Have you ever been waiting in line for a cuppa something at the local cafe?
The line’s not too long, but the friendly conversation between the barista and the customer in front of you, is.
You look at your watch, and now only have a few minutes to get to your appointment. Then, wham. Caught in a moment of stressful irritation.
OK. That’s totally me.
And when my thoughts are bypassing my cerebral cortex and going straight to reptilian brain, I’m no longer in thinking mode. My jaw sets, my eyes narrow and I simply react. Usually badly.
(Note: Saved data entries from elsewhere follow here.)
(** Every program of the pool went through its own part of the trace. *)
Lemma pool_threads s0 t p : pool_runs s0 t p ->
  Forall (fun e => (e.1 < length p.2)%nat) t /\
  forall i q, p.2 !! i = Some q -> exists p0, start p0 /\ follows p0 (of_thread i t) /\ (q = Ret tt \/ left_of p0 (of_thread i t) q).
Proof.
  induction 1 as [|t [s ps] t' p' H [Hlt IH] Hstep]; [split; [constructor|done]|]. cbn in *.
  inversion Hstep as [? ? i op k x s' Hi Hm|? ? p Hp|? ? i|? s' ? Hd]; subst; cbn.
  - split; [rewrite length_insert; apply Forall_app; split; [done|]; constructor; [cbn; by eapply lookup_lt_Some|constructor]|].
    intros j q Hj. rewrite of_thread_app, of_thread_one. destruct (decide (i = j)) as [<-|Hij].
    + rewrite list_lookup_insert_eq in Hj by (by eapply lookup_lt_Some). injection Hj as <-.
      destruct (IH i _ Hi) as (p0 & Hp0 & _ & [?|Hl]); [done|]. apply left_of_snoc with (x := x) in Hl.
      exists p0. split; [done|]. split; [by eapply left_of_follows|by right].
    + rewrite list_lookup_insert_ne in Hj by done. rewrite app_nil_r. by apply IH.
  - rewrite app_nil_r. split; [eapply list.Forall_impl; [exact Hlt|]; intros e He; cbn in *; rewrite length_app; lia|].
    intros j q Hj. apply lookup_app_Some in Hj as [Hj|[Hge Hj]]; [by apply IH|].
    apply list_lookup_singleton_Some in Hj as [Hz <-]. exists p. split; [done|].
    replace (of_thread j t) with (@nil (Event I)); [split; [done|by right]|]. symmetry. unfold of_thread.
    assert (Hlt' : Forall (fun e => e.1 <> j) t) by (eapply list.Forall_impl; [exact Hlt|]; intros e; cbn; lia).
    clear -Hlt'. induction Hlt' as [|e t He _ IHt]; [done|]. by rewrite filter_cons, decide_False.
  - rewrite app_nil_r, length_insert. split; [done|]. intros j q Hj. destruct (decide (i = j)) as [<-|Hij].
    + destruct (decide (i < length ps)%nat) as [Hl|Hl].
      * rewrite list_lookup_insert_eq in Hj by done. injection Hj as <-. apply lookup_lt_is_Some in Hl as [q' Hq'].
        destruct (IH _ _ Hq') as (p0 & Hp0 & Hf & _). exists p0. auto.
      * rewrite list_insert_ge in Hj by lia. by apply IH.
    + rewrite list_lookup_insert_ne in Hj by done. by apply IH.
  - rewrite app_nil_r. by split.
Qed.

(** How often something happens is how often it happens in each program. *)
Definition count (f : Event I -> bool) (t : Trace I) : nat := length (List.filter f t).
Lemma count_app f t t' : count f (t ++ t') = (count f t + count f t')%nat.
Proof. unfold count. by rewrite List.filter_app, length_app. Qed.
Lemma count_one f e : count f [e] = (if f e then 1 else 0)%nat.
Proof. unfold count. cbn. by destruct (f e). Qed.
Lemma count_threads f n t : Forall (fun e => (e.1 < n)%nat) t ->
  count f t.*2 = sum_list_with (fun i => count f (of_thread i t)) (seq 0 n).
Proof.
  intros Ht. induction Ht as [|[j e] t Hj Ht IH].
  - assert (Hz : forall l, sum_list_with (fun i => count f (of_thread i [])) l = 0%nat) by (induction l as [|i l IHl]; [done|exact IHl]).
    by rewrite Hz.
  - cbn in Hj. change (((j, e) :: t).*2) with ([e] ++ t.*2). rewrite count_app, IH.
    assert (Hs : forall m l, sum_list_with (fun i => count f (of_thread i ((j, e) :: t))) (seq m l) =
      ((if decide (m <= j < m + l)%nat then count f [e] else 0) + sum_list_with (fun i => count f (of_thread i t)) (seq m l))%nat).
    { intros m l. revert m. induction l as [|l IHl]; intros m; cbn [seq sum_list_with]; [destruct (decide _); [lia|done]|].
      rewrite IHl. change ((j, e) :: t) with ([(j, e)] ++ t). rewrite of_thread_app, of_thread_one, count_app.
      destruct (decide (j = m)), (decide (S m <= j < S m + l)%nat), (decide (m <= j < m + S l)%nat); change (count f []) with 0%nat; lia. }
    rewrite Hs. destruct (decide _); lia.
Qed.
Lemma count_threads_le f g n t : Forall (fun e => (e.1 < n)%nat) t ->
  (forall i, (i < n)%nat -> (count f (of_thread i t) <= count g (of_thread i t))%nat) -> (count f t.*2 <= count g t.*2)%nat.
Proof.
  intros Ht H. rewrite !(count_threads _ n) by done.
  assert (Hs : Forall (fun i => (i < n)%nat) (seq 0 n)) by (apply list.Forall_forall; intros i Hi; apply elem_of_seq in Hi; lia).
  induction Hs as [|i l Hi Hl IHl]; [done|]. cbn. specialize (H i Hi). lia.
Qed.
End pool.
And worse, though I wish it were true, I know they are not responsible for my trigger.
Of course this example is a minor situation compared with many of the bigger stressors we face in health care.
But often it’s the constant mini irritations that you, your patients, family members and I all face throughout the day that build and build until we reach a level of stress in which it eventually leaks out somewhere.
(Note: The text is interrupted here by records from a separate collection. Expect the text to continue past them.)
(** [run_sub]: a turn of the specialist, with nobody watching. *)
Definition delegate (run_sub : Agent -> string -> Run (Result ClassifiedError string)) (a : Agent) (args : J) : Run string :=
  if MAX_DELEGATION_DEPTH <=? delegation_depth a then
    mret (error_json "delegation depth exceeded: a delegated sub-agent may not delegate again")
  else
    match json_get args "agent" ≫= json_as_str with
    | None => mret (error_json "delegate requires a string 'agent' id")
    | Some agent_id =>
        match json_get args "task" ≫= json_as_str with
        | None => mret (error_json "delegate requires a string 'task'")
        | Some task =>
            d ← call (LoadAgent agent_id);
            match d with
            | None => mret (error_json ("unknown agent '" +:+ agent_id +:+ "' to delegate to"))
            | Some d =>
                if String.eqb (def_id d) (def_id (definition a)) then mret (error_json "cannot delegate to self")
                else
                  r ← run_sub (at_delegation_depth (delegation_depth a + 1) (with_definition (project a) d)) task;
                  mret (match r with
                        | Ok answer => answer
                        | Err e => error_json ("delegated agent '" +:+ agent_id +:+ "' failed: " +:+ display_classified e)
                        end)
            end
        end
    end.
Definition null_sink : AgentEvent J -> Run unit := fun _ => mret tt.
(** Each level of [fuel] is one of delegation. *)
Fixpoint run_turn (fuel : nat) (emit : AgentEvent J -> Run unit) (a : Agent) (history : list Message) (user_message : string)
    : Run (Result ClassifiedError string) :=
  match fuel with
  | O => mret (Err (Internal "out of fuel"))
  | S fuel => turn emit (delegate (fun sub task => run_turn fuel null_sink sub [] task) a) a history user_message
  end.
End turn.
Unless you start paying attention to the ones which really get to you.
Here are some of the common stress triggers. Add yours to the list.
- Time crunches–too much to do and not enough time to do it.
- Interruptions–just when you begin to focus, someone asks for attention.
- Frustrations–computer is not letting you in or going so s.l.o.w.l.y.
- Challenging Communications–negative co-workers or upset client/patient.
One problem with stress triggers is that they’re not scheduled into our day. And we’re not tracking how often we’re triggered or how tense we’re getting. And so our reactions, a sigh, rolled eyes or snapping, might take us and others by surprise.
The moment of a stress trigger attack is not the time to analyze, judge it’s merits or to defend your ground. This is the moment to not do anything.
Your mind will want to work out a counter attack (remember, though you won’t think you are, you are in lizard brain).
The one thing you can do, is breathe.
Stay with your breath. Over and over again.
In this moment, your only effort is to keep from re-triggering yourself. Never mind what the trigger is or how right you feel you are. You’ll have time later to reflect and understand.
This moment is the time to stay and recommit to staying with your breath.
Where’s the Gold?
It’s within you. Each time you are triggered into frustration, anger, anxiety, insomnia (to name a few) is an opportunity to use your stress to teach you how cultivate more peace of mind.
Crazy, but true.
It takes a particular practice to stop replaying difficult encounters, emotions and worries. I’m sure you’ve made efforts many times.
Unfortunately, most often those emotions don’t get released, they get buried to rise up again another day.
Today, take time during your day and see what encounters trip your stress triggers. This is an invaluable first step to mining the gold of greater ease, peace and joy at work.